(STORED DATA)

(* ===== verification/Relation.v ===== *)
(** * The relation bitmap: [src/relation.c], [src/relation.h]

    A configuration string lists relation names; each gets a bit number.  The
    statements that look an entry up in a hash table are commented out in the
    source, so [entry] is read without having been assigned: the model stops
    there.  A [char*] is [None] when NULL and else the bytes before its NUL. *)
From S2P Require Import Prelude Platform Types.

Definition RELATION_BIT_NOT_FOUND : Z := 255.
Definition comma : ascii := ",".

(** One entry of the map the module describes. *)
Record RelationBitMapEntry : Type := MkRelationEntry {
  re_relation_name : list ascii;
  re_bit_index : Z;   (* uint8 *)
}.

(** The messages of the module. *)
Inductive relation_message : Type :=
  | InvalidNameForGet
  | InvalidNameForRegistration
  | BitIndexOutOfRange (bit_index : Z)
  | EmptyRelations
  | TooManyRelations (token : list ascii)
  | InitializedRelations (count : Z).

#[export] Instance relation_message_eq_dec : EqDecision relation_message.
Proof. solve_decision. Defined.

Definition RM (A : Type) : Type := CM (list relation_message) A.
Definition elog (m : relation_message) : RM unit := cm_modify (fun log => log ++ [m]).

(** ** The functions

    [started]: [fga_state_instance_] is set. *)
Section Relation.
Variable started : bool.

Definition state_cache : outcome unit := if started then Done tt else Undefined NullDeref.

Definition get_relation_bit_index (relation_name : option (list ascii)) : RM Z :=
  _ ← cm_lift state_cache;
  match relation_name with
  | None | Some [] => _ ← elog InvalidNameForGet; mret 0
  | Some _ => cm_lift (Undefined UninitializedRead)   (* if (entry) *)
  end.

Definition register_relation (relation_name : option (list ascii)) (bit_index : Z) : RM unit :=
  match relation_name with
  | None | Some [] => elog InvalidNameForRegistration
  | Some _ =>
      if 64 <=? bit_index then elog (BitIndexOutOfRange bit_index)
      else
        _ ← cm_lift state_cache;
        cm_lift (Undefined UninitializedRead)          (* if (entry) *)
  end.
End Relation.

(** [strtok_r] with the delimiter ",": the token and what is left of the
    string; the delimiter after the token is overwritten. *)
Fixpoint skip_commas (s : list ascii) : list ascii :=
  match s with
  | c :: s' => if decide (c = comma) then skip_commas s' else s
  | [] => []
  end.

Fixpoint span_token (s : list ascii) : list ascii * list ascii :=
  match s with
  | c :: s' => if decide (c = comma) then ([], s')
               else let '(t, r) := span_token s' in (c :: t, r)
  | [] => ([], [])
  end.

Definition strtok_r (s : list ascii) : option (list ascii * list ascii) :=
  match skip_commas s with
  | [] => None
  | s' => Some (span_token s')
  end.

(** [while ( *token == ' ' || *token == '\t') token++] *)
Fixpoint skip_blanks (token : list ascii) : list ascii :=
  match token with
  | c :: t => if decide (c = " "%char \/ c = "009"%char) then skip_blanks t else token
  | [] => []
  end.

(** The token loop, over the call that registers a name; each turn shortens
    the string, so its length is enough fuel. *)
Fixpoint relation_loop (register : option (list ascii) -> Z -> RM unit) (fuel : nat)
    (saveptr : list ascii) (bit_index : Z) : RM Z :=
  match strtok_r saveptr with
  | None => mret bit_index
  | Some (token, saveptr) =>
      match fuel with
      | O => cm_lift (Undefined OutOfFuel)
      | S fuel =>
          match skip_blanks token with
          | [] => relation_loop register fuel saveptr bit_index
          | token =>
              if 64 <=? bit_index then _ ← elog (TooManyRelations token); mret bit_index
              else
                _ ← register (Some token) bit_index;
                relation_loop register fuel saveptr (u8 (bit_index + 1))
          end
      end
  end.

Definition init_relation_bitmap (started : bool) (relations_str : option (list ascii)) : RM unit :=
  match relations_str with
  | None | Some [] => elog EmptyRelations
  | Some s =>
      count ← relation_loop (register_relation started) (length s) s 0;
      elog (InitializedRelations count)
  end.

(** ** What the parser means

    The names of a list: its comma-separated fields without leading blanks,
    except the blank ones. *)
Fixpoint split_commas (s : list ascii) : list (list ascii) :=
  match s with
  | [] => [[]]
  | c :: s =>
      if decide (c = comma) then [] :: split_commas s
      else match split_commas s with
           | f :: fs => (c :: f) :: fs
           | [] => [[c]]
           end
  end.

Definition relation_names (s : list ascii) : list (list ascii) :=
  filter (fun n => n <> []) (skip_blanks <$> split_commas s).

(** Registering names at consecutive numbers from [i] on. *)
Fixpoint register_from (register : option (list ascii) -> Z -> RM unit) (i : Z)
    (names : list (list ascii)) : RM unit :=
  match names with
  | [] => mret tt
  | n :: names => _ ← register (Some n) i; register_from register (i + 1) names
  end.

Lemma split_commas_nonnil s : split_commas s <> [].
Proof. destruct s as [|c s]; cbn; [done|]. repeat case_match; done. Qed.

Lemma names_comma s : relation_names (comma :: s) = relation_names s.
Proof. done. Qed.

Lemma names_skip_commas s : relation_names (skip_commas s) = relation_names s.
Proof.
  induction s as [|c s IH]; [done|]. cbn [skip_commas]. case_decide as Hc; [|done].
  by rewrite Hc, names_comma.
Qed.

Lemma span_split s t r :
  span_token s = (t, r) ->
  (split_commas s = t :: split_commas r \/ split_commas s = [t] /\ r = []) /\
  (length r + length t <= length s)%nat.
Proof.
  revert t r. induction s as [|c s IH]; intros t r; cbn; [intros [= <- <-]; auto|].
  case_decide as Hc; [intros [= <- <-]; cbn; split; [by left|lia]|].
  destruct (span_token s) as [t' r'] eqn:Hs. intros [= <- <-].
  destruct (IH t' r' eq_refl) as [[->|[-> ->]] Hl]; cbn; (split; [auto|lia]).
Qed.

Definition name_of (token : list ascii) : list (list ascii) :=
  match skip_blanks token with [] => [] | n => [n] end.

Lemma names_token t fs :
  filter (fun n => n <> []) (skip_blanks <$> t :: fs)
  = name_of t ++ filter (fun n => n <> []) (skip_blanks <$> fs).
Proof.
  csimpl. rewrite filter_cons. unfold name_of.
  by destruct (skip_blanks t).
Qed.

(** [strtok_r] walks over the fields. *)
Lemma strtok_none s : strtok_r s = None -> relation_names s = [].
Proof.
  unfold strtok_r. rewrite <- names_skip_commas. by destruct (skip_commas s).
Qed.

Lemma skip_commas_spec s :
  (length (skip_commas s) <= length s)%nat /\
  forall c s', skip_commas s = c :: s' -> c <> comma.
Proof.
  induction s as [|c s [IHl IH]]; [done|]. cbn. case_decide; cbn; split; try lia; [done|].
  by intros ?? [= <- _].
Qed.

Lemma strtok_some s t r :
  strtok_r s = Some (t, r) ->
  relation_names s = name_of t ++ relation_names r /\ (length r < length s)%nat.
Proof.
  unfold strtok_r. intros Hs. rewrite <- names_skip_commas.
  destruct (skip_commas_spec s) as [Hl Hc].
  destruct (skip_commas s) as [|c s'] eqn:Hk; [done|]. specialize (Hc c s' eq_refl).
  assert (Hst : span_token (c :: s') = (t, r)) by congruence.
  pose proof (span_split _ _ _ Hst) as [Hsp Hlen].
  split.
  - unfold relation_names.
    by destruct Hsp as [->|[-> ->]]; rewrite names_token.
  - assert (t <> []); [|destruct t; cbn in *; [done|lia]].
    cbn in Hst. rewrite decide_False in Hst by done.
    destruct (span_token s'); injection Hst as <- _. done.
Qed.

(** The rest of the loop at number [i]. *)
Lemma relation_loop_spec register fuel s i log :
  (length s <= fuel)%nat -> 0 <= i <= 64 ->
  relation_loop register fuel s i log =
  (let names := relation_names s in
   let room := Z.to_nat (64 - i) in
   _ ← register_from register i (take room names);
   match drop room names with
   | [] => mret (i + Z.of_nat (length names))
   | n :: _ => _ ← elog (TooManyRelations n); mret 64
   end) log.
Proof.
  revert s i log. induction fuel as [|fuel IH]; intros s i log Hf Hi; cbn [relation_loop].
  - destruct s; [|cbn in Hf; lia]. cbn. destruct (Z.to_nat _); cbn; by rewrite Z.add_0_r.
  - destruct (strtok_r s) as [[t r]|] eqn:Hs.
    2:{ rewrite (strtok_none s Hs). cbn. destruct (Z.to_nat _); cbn; by rewrite Z.add_0_r. }
    destruct (strtok_some s t r Hs) as [Hn Hl]. rewrite Hn. unfold name_of.
    destruct (skip_blanks t) as [|c n] eqn:Hb; [apply IH; lia|]. cbn [app].
    destruct (Z.leb_spec 64 i) as [Hmax|Hmax].
    { assert (i = 64) as -> by lia. done. }
    replace (Z.to_nat (64 - i)) with (S (Z.to_nat (64 - (i + 1)))) by lia.
    cbn [take drop register_from length]. unfold mbind, cm_bind.
    destruct (register (Some (c :: n)) i log) as [[[]| |] log'] eqn:Hr; [|done|done].
    rewrite u8_small by lia. rewrite IH by lia. cbv zeta. unfold mbind, cm_bind.
    destruct (register_from _ _ _ log') as [[[]| |] log'']; [|done|done].
    destruct (drop _ _); [|done]. unfold mret, cm_ret.
    by replace (i + 1 + Z.of_nat (length (relation_names r)))
      with (i + Z.of_nat (S (length (relation_names r)))) by lia.
Qed.

(** C31. The token loop of the relation list is the reference parser: it ends, and
    whatever registering does, it registers the comma-separated names without
    leading blanks, blank ones left out, at the numbers 0, 1, 2, ... in order;
    after 64 names it warns about the next one and stops. *)
Theorem relation_list_parsed register s log :
  relation_loop register (length s) s 0 log =
  (let names := relation_names s in
   _ ← register_from register 0 (take 64 names);
   match drop 64 names with
   | [] => mret (Z.of_nat (length names))
   | n :: _ => _ ← elog (TooManyRelations n); mret 64
   end) log.
Proof. by rewrite relation_loop_spec. Qed.

(** The hash table calls are commented out, so once shared memory is set up
    looking up or registering any name reads an unassigned pointer; a list
    initialises only if it holds no name, and then reports 0 relations.  Empty
    names are refused with a warning, numbers above 63 too. *)
Theorem relation_entry_uninitialised name log :
  name <> [] ->
  get_relation_bit_index true (Some name) log = (Undefined UninitializedRead, log) /\
  (forall i, 0 <= i < 64 ->
    register_relation true (Some name) i log = (Undefined UninitializedRead, log)) /\
  (forall i, 64 <= i ->
    register_relation true (Some name) i log = (Done tt, log ++ [BitIndexOutOfRange i])) /\
  get_relation_bit_index true (Some []) log = (Done 0, log ++ [InvalidNameForGet]) /\
  forall s, s <> [] ->
    init_relation_bitmap true (Some s) log =
      if decide (relation_names s = []) then (Done tt, log ++ [InitializedRelations 0])
      else (Undefined UninitializedRead, log).
Proof.
  intros Hn. destruct name as [|c name]; [done|]. split_and!; try done.
  - intros i Hi. cbn. by rewrite (proj2 (Z.leb_gt 64 i)) by lia.
  - intros i Hi. cbn. by rewrite (proj2 (Z.leb_le 64 i)) by lia.
  - intros s Hs. destruct s as [|x s]; [done|]. unfold init_relation_bitmap, mbind, cm_bind.
    rewrite relation_loop_spec by lia. cbv zeta.
    assert (Hne : forall n, n ∈ relation_names (x :: s) -> n <> []).
    { intros n [Hx _]%list_elem_of_filter. done. }
    destruct (relation_names (x :: s)) as [|n names]; [done|]. cbn.
    destruct n; [|done]. by destruct (Hne []); [left|].
Qed.

(** ** Witnesses *)
Example relation_names_example :
  relation_names (str "read, write,, ,edit ,delete") =
    [str "read"; str "write"; str "edit "; str "delete"].
Proof. reflexivity. Qed.

Lemma relation_entry_uninitialised_witness :
  get_relation_bit_index true (Some (str "read")) [] = (Undefined UninitializedRead, []) /\
  init_relation_bitmap true (Some (str " ,,")) [] = (Done tt, [InitializedRelations 0]).
Proof.
  destruct (relation_entry_uninitialised (str "read") [] ltac:(discriminate)) as (H1 & _ & _ & _ & H2).
  split; [exact H1|]. rewrite H2 by discriminate. reflexivity.
Defined.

(End STORED DATA)

## [AIM OF THE EXERCISE]
Please restate only the opening stretch of the records above: every line from the first through the one containing "Variable started : bool.", exactly as written.

## [RESULT BELOW]
(* ===== verification/Relation.v ===== *)
(** * The relation bitmap: [src/relation.c], [src/relation.h]

    A configuration string lists relation names; each gets a bit number.  The
    statements that look an entry up in a hash table are commented out in the
    source, so [entry] is read without having been assigned: the model stops
    there.  A [char*] is [None] when NULL and else the bytes before its NUL. *)
From S2P Require Import Prelude Platform Types.

Definition RELATION_BIT_NOT_FOUND : Z := 255.
Definition comma : ascii := ",".

(** One entry of the map the module describes. *)
Record RelationBitMapEntry : Type := MkRelationEntry {
  re_relation_name : list ascii;
  re_bit_index : Z;   (* uint8 *)
}.

(** The messages of the module. *)
Inductive relation_message : Type :=
  | InvalidNameForGet
  | InvalidNameForRegistration
  | BitIndexOutOfRange (bit_index : Z)
  | EmptyRelations
  | TooManyRelations (token : list ascii)
  | InitializedRelations (count : Z).

#[export] Instance relation_message_eq_dec : EqDecision relation_message.
Proof. solve_decision. Defined.

Definition RM (A : Type) : Type := CM (list relation_message) A.
Definition elog (m : relation_message) : RM unit := cm_modify (fun log => log ++ [m]).

(** ** The functions

    [started]: [fga_state_instance_] is set. *)
Section Relation.
Variable started : bool.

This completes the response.